This garbage just adds yet another link to the critical chain.
Oh, and now you have full plain text access over the (unencrypted and unauthenticated) USB bus. Hope you put as much effort into vetting your USB hubs!
There is no reason, imho, why we shouldn't strive to "encrypt all the things", including buses, so that data is guaranteed to be available only to fully-trusted chains. This should obviously be configurable by administrators, with destruction guarantees when options are relaxed. This will not be for everyone (and yes, it will likely always be weak against the $5-wrench attack), but for people who really need it (like deployed troops, whose default opsec practices are typically too lax to be left to humans).

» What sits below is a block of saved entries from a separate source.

Lemma copy_disjoint b : b ∈ src → b ∉ dst.
Proof.
  unfold src, dst, al. pose proof (ge_home _ _ _ Hgeo) as Hh.
  destruct out; rewrite elem_of_log_blocks; intros H1 H2; apply Hh in H1 || apply Hh in H2; lia.
Qed.

Lemma copy_dst_nodup : NoDup dst.
Proof. unfold dst, al. destruct out; [apply NoDup_log_blocks|apply Hgeo]. Qed.

Lemma copy_writes_fst i : (take i (zip dst ds)).*1 = take i dst.
Proof.
  rewrite fmap_take, fst_zip; [done|]. apply Forall2_length in Hds. unfold src, dst, al in *.
  destruct out; rewrite ?length_log_blocks in *; lia.
Qed.

Lemma copy_unwritten i n : bl !! i = Some n → n ∉ take i dst.
Proof.
  intros Hn Hin. unfold dst, al in Hin. destruct out.
  - apply elem_of_take in Hin as (j & Hj & _). apply list_elem_of_lookup_2, elem_of_log_blocks in Hj.
    destruct (ge_home _ _ _ Hgeo n); [by eapply list_elem_of_lookup_2|]. lia.
  - apply elem_of_take in Hin as (j & Hj & Hji). pose proof (NoDup_lookup _ _ _ _ (ge_nodup _ _ _ Hgeo) Hn Hj). lia.
Qed.

Lemma copy_room i n r1 :
  bl !! i = Some n → after (pid q) [] r (take i (zip dst ds)) r1 →
  ∃ ns, pinned r1 ns ∧ (length ns < NBUF)%nat ∧ (dirty r1 n ∨ (S (length ns) < NBUF)%nat).
Proof.
  intros Hn Haf.
  assert (∀ ns, pinned r ns → pinned r1 ns) as Hpin by (intros ns Hp m Hm; apply Hp, (af_dirty _ _ _ _ _ Haf), Hm).
  destruct Hroom as [(Hp & Hl & Hd)|Hp].
  - exists bl. split; [by apply Hpin|]. split; [done|]. left. apply (af_dirty _ _ _ _ _ Haf).
    rewrite copy_writes_fst. split; [by apply copy_unwritten|]. apply Hd. by eapply list_elem_of_lookup_2.
  - exists []. split; [by apply Hpin|]. unfold NBUF. simpl. split; [lia|right; lia].
Qed.

Lemma copy_round_solo i r1 :
  (i < length bl)%nat → after (pid q) [] r (take i (zip dst ds)) r1 → log r1 = log r →
  ∃ r2, copy_round i (with_res s r1) = Ret tt (with_res s r2) ∧
    after (pid q) [] r (take (S i) (zip dst ds)) r2 ∧ log r2 = log r.
Proof.
  intros Hi Haf Hl1. destruct (lookup_lt_is_Some_2 bl i Hi) as [n Hn]. set (a := ls + 1 + Z.of_nat i).
  assert (al !! i = Some a) as Ha by (by apply lookup_log_blocks).
  destruct (af_ok _ _ _ _ _ Haf) as [l1 Hok1]. pose proof (ge_log _ _ _ Hgeo). pose proof (ge_start _ _ _ Hgeo).
  assert (n ∈ bl) as Hnin by (by eapply list_elem_of_lookup_2). destruct (ge_home _ _ _ Hgeo n Hnin) as [Hnr Hnl].
  assert (length (memdisk r1) = length (memdisk r)) as Hlen by (rewrite (af_disk _ _ _ _ _ Haf); apply length_apply_writes).
  assert (src !! i = Some (if out then n else a)) as Hsrc by (unfold src; by destruct out).
  assert (dst !! i = Some (if out then a else n)) as Hdst by (unfold dst; by destruct out).
  destruct (Forall2_lookup_l _ _ _ _ _ Hds Hsrc) as (d & Hd & Hv).
  assert (zip dst ds !! i = Some (if out then a else n, d)) as Hz by (apply lookup_zip_Some; done).
  assert ((if out then n else a) ∉ dst) as Hnot by (apply copy_disjoint; by eapply list_elem_of_lookup_2).
  assert (view r1 (if out then n else a) = Some d) as Hv1.
  { rewrite (af_view _ _ _ _ _ Haf) by (destruct out; lia). unfold overlay.
    rewrite (proj2 (last_write_None _ _)); [done|]. rewrite copy_writes_fst. intros (j & Hj & _)%elem_of_take. eapply Hnot, list_elem_of_lookup_2, Hj. }
  destruct (copy_room i n r1 Hn Haf) as (ns & Hns & Hlns & Hdirty).
  destruct (copy_solo (bread_log (Z.of_nat i + 1)) (bread_home i) r1 l1 a n ns out d)
    as (r2 & Hr2 & Haf2 & Hl2); try done.
  - intros r' Hr'. rewrite Hl1 in Hr'. split; [|by eapply bread_home_eq; [exact Hlog|done|done|lia]].
    replace a with (ls + (Z.of_nat i + 1)) by (unfold a; lia). eapply bread_log_eq; [exact Hlog|done|lia].
  - unfold a. lia.
  - unfold a. lia.
  - lia.
  - exists r2. split; [exact Hr2|]. split; [|congruence].
    rewrite (take_S_r _ _ _ Hz). by eapply after_trans.
Qed.

Lemma copy_loop_solo :
  ∃ r', for_log copy_round (with_res s r) = Ret tt (with_res s r') ∧
    after (pid q) [] r (zip dst ds) r' ∧ log r' = log r.
Proof.
  destruct (log_loop_solo (fun i r1 => after (pid q) [] r (take i (zip dst ds)) r1 ∧ log r1 = log r) copy_round
    (length bl) (S (Z.to_nat LOGSIZE)) 0 r) as (r' & Hr' & Haf & Hl').
  - intros i r1 [_ ->]. apply Hlog.
  - intros i r1 Hi [Haf Hl]. by apply copy_round_solo.
  - split; [|done]. by eapply after_refl.
  - lia.
  - pose proof (log_at_length _ _ _ Hlog). lia.
  - exists r'. split; [done|]. split; [|done]. rewrite take_ge in Haf; [done|]. rewrite length_zip.
    unfold dst, al. destruct out; rewrite ?length_log_blocks; lia.
Qed.
End loops.

(** ** The header *)

(** Header block [d] records the transaction [bl]. *)
Record head_is (d : list Z) (bl : list Z) : Prop := {
  hi_len : length d = Z.to_nat BSIZE;
  hi_n : head_n d = Some (Z.of_nat (length bl));
  hi_block : ∀ i b, bl !! i = Some b → head_block d i = Some b }.

Lemma s32_u32 v : 0 ≤ v < 2 ^ 31 → s32 (u32 v) = v.
Proof. intros Hv. unfold s32, u32. rewrite (Z.mod_small v) by lia. rewrite Z.mod_small by lia. lia. Qed.

Lemma set_head_n_spec d n :
  length d = Z.to_nat BSIZE → 0 ≤ n < 2 ^ 31 →
  ∃ d', set_head_n d n = Some d' ∧ length d' = Z.to_nat BSIZE ∧ head_n d' = Some n.
Proof.
  intros Hl Hn. destruct (put32_Some d 0 n) as [d' Hd']; [rewrite Hl; unfold BSIZE; lia|]. exists d'. split; [done|].
  split; [by rewrite <- Hl; eapply put_bytes_length|]. unfold head_n. rewrite (get32_put _ _ _ _ Hd'). cbn.
  by rewrite s32_u32.
Qed.

Lemma set_head_block_spec d i b :
  length d = Z.to_nat BSIZE → (i < Z.to_nat LOGSIZE)%nat → 0 ≤ b < 2 ^ 31 →
  ∃ d', set_head_block d i b = Some d' ∧ length d' = Z.to_nat BSIZE ∧ head_n d' = head_n d ∧
    head_block d' i = Some b ∧ ∀ j, j ≠ i → head_block d' j = head_block d j.
Proof.
  intros Hl Hi Hb. destruct (put32_Some d (4 + 4 * i) b) as [d' Hd'].
  { rewrite Hl. unfold BSIZE. unfold LOGSIZE, MAXOPBLOCKS in Hi. lia. }
  exists d'. split; [done|]. split; [by rewrite <- Hl; eapply put_bytes_length|]. unfold head_n, head_block. split_and!.
  - f_equal. apply (get32_put_ne _ _ _ _ _ Hd'). lia.
  - rewrite (get32_put _ _ _ _ Hd'). cbn. by rewrite s32_u32.
  - intros j Hj. f_equal. apply (get32_put_ne _ _ _ _ _ Hd'). lia.
Qed.

Lemma bread_head_eq lg ls bl r :
  log_at lg ls bl → log r = lg → 0 ≤ ls < 2 ^ 31 → bread_log 0 (with_res s r) = bread 1 ls (with_res s r).
Proof. intros Hl Hlg Hr. rewrite (bread_log_eq lg ls bl r 0) by (done || lia). by rewrite Z.add_0_r. Qed.

(** The loop of [write_head] on the held header buffer. *)
Lemma fill_head r b x ls bl d0 :
  bufs r !! b = Some x → log_at (log r) ls bl → (∀ e, e ∈ bl → 0 ≤ e < 2 ^ 31) →
  length d0 = Z.to_nat BSIZE → head_n d0 = Some (Z.of_nat (length bl)) →
  ∃ d, for_log (fun i => e <- log_block i ;; set_data b (fun d => set_head_block d i e))
      (with_res s (with_buf b (x <| bdata := d0 |>) r)) = Ret tt (with_res s (with_buf b (x <| bdata := d |>) r)) ∧
    head_is d bl.
Proof.
  intros Hx Hlog Hbl Hl0 Hn0. unfold for_log.
  set (Inv i r1 := ∃ d, r1 = with_buf b (x <| bdata := d |>) r ∧ length d = Z.to_nat BSIZE ∧
    head_n d = Some (Z.of_nat (length bl)) ∧ ∀ j e, (j < i)%nat → bl !! j = Some e → head_block d j = Some e).
  match goal with |- ∃ d, log_loop _ _ ?body _ = _ ∧ _ =>
    destruct (log_loop_solo Inv body (length bl) (S (Z.to_nat LOGSIZE)) 0 (with_buf b (x <| bdata := d0 |>) r))
      as (r1 & Hr1 & d & -> & Hd1 & Hd2 & Hd3) end.
  - intros i r1 (d & -> & _). apply Hlog.
  - intros i r1 Hi (d & -> & Hd1 & Hd2 & Hd3). destruct (lookup_lt_is_Some_2 bl i Hi) as [e He].
    pose proof (log_at_length _ _ _ Hlog).
    destruct (set_head_block_spec d i e Hd1) as (d' & Hs & H1 & H2 & H3 & H4);
      [lia|by eapply Hbl, list_elem_of_lookup_2|].
    rewrite (bind_ret _ _ _ e (with_res s (with_buf b (x <| bdata := d |>) r))).
    2:{ unfold log_block, try_get. cbn. by rewrite (log_at_block _ _ _ _ _ Hlog He). }
    rewrite (set_data_solo b (x <| bdata := d |>) _ d') by (try apply lookup_with_buf; eauto).
    eexists. split; [reflexivity|]. exists d'. rewrite with_buf_with_buf. split_and!; [done|done|congruence|].
    intros j e' Hj He'. destruct (decide (j = i)) as [->|Hne]; [congruence|]. rewrite H4 by done. apply Hd3; [lia|done].
  - exists d0. split_and!; try done. lia.
  - lia.
  - pose proof (log_at_length _ _ _ Hlog). lia.
  - exists d. split; [exact Hr1|]. split; [done|done|]. intros i e He. apply Hd3; [|done]. by eapply lookup_lt_Some.
Qed.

Remarkably he even hypothesizes the solution that they almost certainly are using here, without realizing how trivial it is:
> Guess: maybe there are tiny wires in the casing and an "intrusion detection" chip with its own battery that is never powered off so that it can monitor for breakage of the wires and trigger a wipe?
This is very likely what they are doing. And it's both simple and cheap to manufacture and implement at scale. Basically the inner-side of the metal casing is conductive and etched to be a big wire looping around the device, forming a circuit. Any attempt to drill or decase it will break the circuit and trigger a wipe. The wipe itself is done by a small 16-bit microcontroller powered off a watch battery or large capacitor. All the parts cost less than a dollar, and the case etching machine is something a company like Kingston would have on hand for other purposes.

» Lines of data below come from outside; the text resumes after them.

(* ===== verification/Fs.v ===== *)
(** * Inode content, directories and paths (fs.c)

    Data read is returned as a list of bytes and data written is given as
    one.  A C string is the list of its characters up to and including the
    terminating zero. *)

From S2P Require Import Prelude Machine Spinlock CString ProcTable Proc Lifecycle Kstate.
From S2P Require Import Sleeplock Devices Disk Bio Layout Log Inode Console.

(** ** Path elements *)

(** [while( *path == '/') path++;] *)
Fixpoint skip_slashes (path : list Z) : option (list Z) :=
  match path with
  | [] => None
  | c :: path' => if c =? 47 then skip_slashes path' else Some path
  end.

(** [while( *path != '/' && *path != 0) path++;]: the characters passed and the rest. *)
Fixpoint span_elem (path : list Z) : option (list Z * list Z) :=
  match path with
  | [] => None
  | c :: path' =>
      if (c =? 47) || (c =? 0) then Some ([], path)
      else r ← span_elem path'; Some (c :: fst r, snd r)
  end.

(** The outer [None] is a read past the end of the string; [Some None] is the
    null result. [name] is the buffer of DIRSIZ bytes. *)
Definition skipelem (path name : list Z) : option (option (list Z * list Z)) :=
  path ← skip_slashes path;
  if bool_decide (head path = Some 0) then Some None else
  r ← span_elem path;
  let s := fst r in
  let len := length s in
  let name := if (DIRSIZ <=? len)%nat then take DIRSIZ s ++ drop DIRSIZ name
              else s ++ [0] ++ drop (len + 1) name in
  path ← skip_slashes (snd r);
  Some (Some (path, name)).

Definition namecmp (s t : list Z) : option Z := strncmp s t DIRSIZ.

Section fs.
Context {FU : Fuel} {HW : Hw} {DK : Disk}.

Definition iinit (dev : Z) : K unit :=
  on_mach (initlock icache_lock "icache") ;;;
  for_range 0 NINODE (fun i => initsleeplock (inode_lock i) "inode") ;;;
  x <- readsb dev ;;
  rmod (fun r => r <| sb := x |>) ;;;
  cprintf (csn "sb: size %d nblocks %d ninodes %d nlog %d logstart %d inodestart %d bmap start %d")
    [Num (sb_size x); Num (sb_nblocks x); Num (sb_ninodes x); Num (sb_nlog x); Num (sb_logstart x);
     Num (sb_inodestart x); Num (sb_bmapstart x)].

(** ** Content *)

(** The entry of [devsw] for a device inode. *)
Definition device (x : inode) : K devfun :=
  if (i_major x <? 0) || (NDEV <=? i_major x) then ret DevNone
  else try_get (fun s => devsw (res s) !! Z.to_nat (i_major x)).

(** The copying loop with [n] bytes to go; every round copies at least one. *)
Fixpoint readi_loop (k : nat) (ip : nat) (off n : Z) : K (list Z) :=
  if 0 <? n then
    match k with
    | O => fun _ => NoFuel
    | S k' =>
        x <- inode_get ip ;;
        a <- bmap ip (off / BSIZE) ;;
        bp <- bread (i_dev x) a ;;
        let m := Z.min n (BSIZE - off mod BSIZE) in
        d <- buf_data bp ;;
        l <- try_get (fun _ => get_bytes d (Z.to_nat (off mod BSIZE)) (Z.to_nat m)) ;;
        brelse bp ;;;
        l' <- readi_loop k' ip (off + m) (n - m) ;;
        ret (l ++ l')
    end
  else ret [].

Definition readi (ip : nat) (off n : Z) : K (Z * list Z) :=
  x <- inode_get ip ;;
  if i_type x =? T_DEV then
    f <- device x ;;
    match f with
    | DevNone => ret (-1, [])
    | DevConsole => consoleread ip (s32 n)
    end
  else
  if (i_size x <? off) || (u32 (off + n) <? off) then ret (-1, []) else
  let n := if i_size x <? u32 (off + n) then i_size x - off else n in
  l <- readi_loop (Z.to_nat n) ip off n ;;
  ret (s32 n, l).

(** The loop of [writei]; returns the final [off]. *)
Fixpoint writei_loop (k : nat) (ip : nat) (src : list Z) (off : Z) : K Z :=
  let n := Z.of_nat (length src) in
  if 0 <? n then
    match k with
    | O => fun _ => NoFuel
    | S k' =>
        x <- inode_get ip ;;
        a <- bmap ip (off / BSIZE) ;;
        bp <- bread (i_dev x) a ;;
        let m := Z.min n (BSIZE - off mod BSIZE) in
        set_data bp (fun d => put_bytes d (Z.to_nat (off mod BSIZE)) (take (Z.to_nat m) src)) ;;;
        log_write bp ;;;
        brelse bp ;;;
        writei_loop k' ip (drop (Z.to_nat m) src) (off + m)
    end
  else ret off.

Definition writei (ip : nat) (src : list Z) (off : Z) : K Z :=
  let n := Z.of_nat (length src) in
  x <- inode_get ip ;;
  if i_type x =? T_DEV then
    f <- device x ;;
    match f with
    | DevNone => ret (-1)
    | DevConsole => consolewrite ip src
    end
  else
  if (i_size x <? off) || (u32 (off + n) <? off) then ret (-1) else
  if MAXFILE * BSIZE <? u32 (off + n) then ret (-1) else
  off <- writei_loop (length src) ip src off ;;
  x <- inode_get ip ;;
  (if (0 <? n) && (i_size x <? off) then
     inode_set ip (fun x => x <| i_size := off |>) ;;; iupdate ip
   else ret tt) ;;;
  ret n.

(** ** Directories *)

(** [readi(dp, &de, off, sizeof(de))], which must succeed. *)
Definition read_dirent (dp : nat) (off : Z) (msg : string) : K dirent :=
  r <- readi dp off dirent_size ;;
  if negb (fst r =? dirent_size) then panic msg else
  try_get (fun _ => decode_dirent (snd r)).

(** The loop of [dirlookup]: the entry with that name and its offset. *)
Fixpoint dirlookup_loop (k : nat) (dp : nat) (name : list Z) (off : Z) : K (option (Z * Z)) :=
  x <- inode_get dp ;;
  if off <? i_size x then
    match k with
    | O => fun _ => NoFuel
    | S k' =>
        de <- read_dirent dp off "dirlookup read" ;;
        if de_inum de =? 0 then dirlookup_loop k' dp name (off + dirent_size) else
        r <- try_get (fun _ => namecmp name (de_name de)) ;;
        if r =? 0 then ret (Some (de_inum de, off))
        else dirlookup_loop k' dp name (off + dirent_size)
    end
  else ret None.

(** The inode found and the offset stored through [poff], or null. *)
Definition dirlookup (dp : nat) (name : list Z) : K (option (nat * Z)) :=
  x <- inode_get dp ;;
  if negb (i_type x =? T_DIR) then panic "dirlookup not DIR" else
  r <- dirlookup_loop (S (Z.to_nat (i_size x / dirent_size))) dp name 0 ;;
  match r with
  | None => ret None
  | Some (inum, off) => ip <- iget (i_dev x) inum ;; ret (Some (ip, off))
  end.

(** The first free entry, or the end of the directory. *)
Fixpoint find_empty (k : nat) (dp : nat) (off : Z) : K Z :=
  x <- inode_get dp ;;
  if off <? i_size x then
    match k with
    | O => fun _ => NoFuel
    | S k' =>
        de <- read_dirent dp off "dirlink read" ;;
        if de_inum de =? 0 then ret off else find_empty k' dp (off + dirent_size)
    end
  else ret off.

(** [strncpy] fills all of [de.name], whatever it held before. *)
Definition dirlink (dp : nat) (name : list Z) (inum : Z) : K Z :=
  r <- dirlookup dp name ;;
  match r with
  | Some (ip, _) => iput ip ;;; ret (-1)
  | None =>
      x <- inode_get dp ;;
      off <- find_empty (S (Z.to_nat (i_size x / dirent_size))) dp 0 ;;
      n <- try_get (fun _ => strncpy (replicate DIRSIZ 0) name DIRSIZ) ;;
      w <- writei dp (encode_dirent (mk_dirent (u16 inum) n)) off ;;
      if negb (w =? dirent_size) then panic "dirlink" else ret 0
  end.

(** ** Paths *)

(** The loop of [namex] from inode [ip]; every round shortens the path. *)
Fixpoint namex_loop (k : nat) (ip : nat) (path : list Z) (nameiparent : bool) (name : list Z)
    : K (option nat * list Z) :=
  r <- try_get (fun _ => skipelem path name) ;;
  match r with
  | None => if nameiparent then iput ip ;;; ret (None, name) else ret (Some ip, name)
  | Some (path, name) =>
      match k with
      | O => fun _ => NoFuel
      | S k' =>
          ilock ip ;;;
          x <- inode_get ip ;;
          if negb (i_type x =? T_DIR) then iunlockput ip ;;; ret (None, name) else
          if nameiparent && bool_decide (head path = Some 0) then iunlock ip ;;; ret (Some ip, name) else
          next <- dirlookup ip name ;;
          match next with
          | None => iunlockput ip ;;; ret (None, name)
          | Some (next, _) => iunlockput ip ;;; namex_loop k' next path nameiparent name
          end
      end
  end.

Definition namex (path : list Z) (nameiparent : bool) (name : list Z) : K (option nat * list Z) :=
  c <- try_get (fun _ => head path) ;;
  ip <- (if c =? 47 then iget ROOTDEV ROOTINO
         else p <- curproc ;; q <- get_proc p ;;
              cw <- try_get (fun _ => unptr (cwd q)) ;; idup cw) ;;
  namex_loop (length path) ip path nameiparent name.

(** [name] is an uninitialised array; only its length matters. *)
Definition namei (path : list Z) : K (option nat) :=
  r <- namex path false (replicate DIRSIZ 0) ;; ret (fst r).

Definition nameiparent (path name : list Z) : K (option nat * list Z) := namex path true name.
End fs.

At my last job we had to roll our own physical security solution for protecting keys because the off-the-shelf FIPS level 3 stuff was so brain-dead stupid and easy to defeat that it didn't meat our security needs.
That's just off the top of my head.
But to your point, at Level 3 it most likely means any normal attempt to open the case or rewrite the firmware would irretrievably destroy the device or wipe the encryption keys.
Flash freezing a device or drilling is likely to have this effect since some of the epoxy housing should be made to crack and sever specific connection triggering the wipe before all of the heat is conducted away from the inner components. Same for using solvents, acids, or radiation which may be more of a Level 4 compliance.
As for the power constant components (whether they are at L3 or L4), they may or may not be used. It may very well be part of the asking price.
Apple's T2 chip is FIPS 140-2 compliant and you can be certain a lot of money was invested in making it secure yet it was still jailbroken.
* Vials of fluoroantimonic acid affixed to the device with slabs of C4 and high voltage tripwires?
Have you considered contacting NIST to get certified? You could get in on the action.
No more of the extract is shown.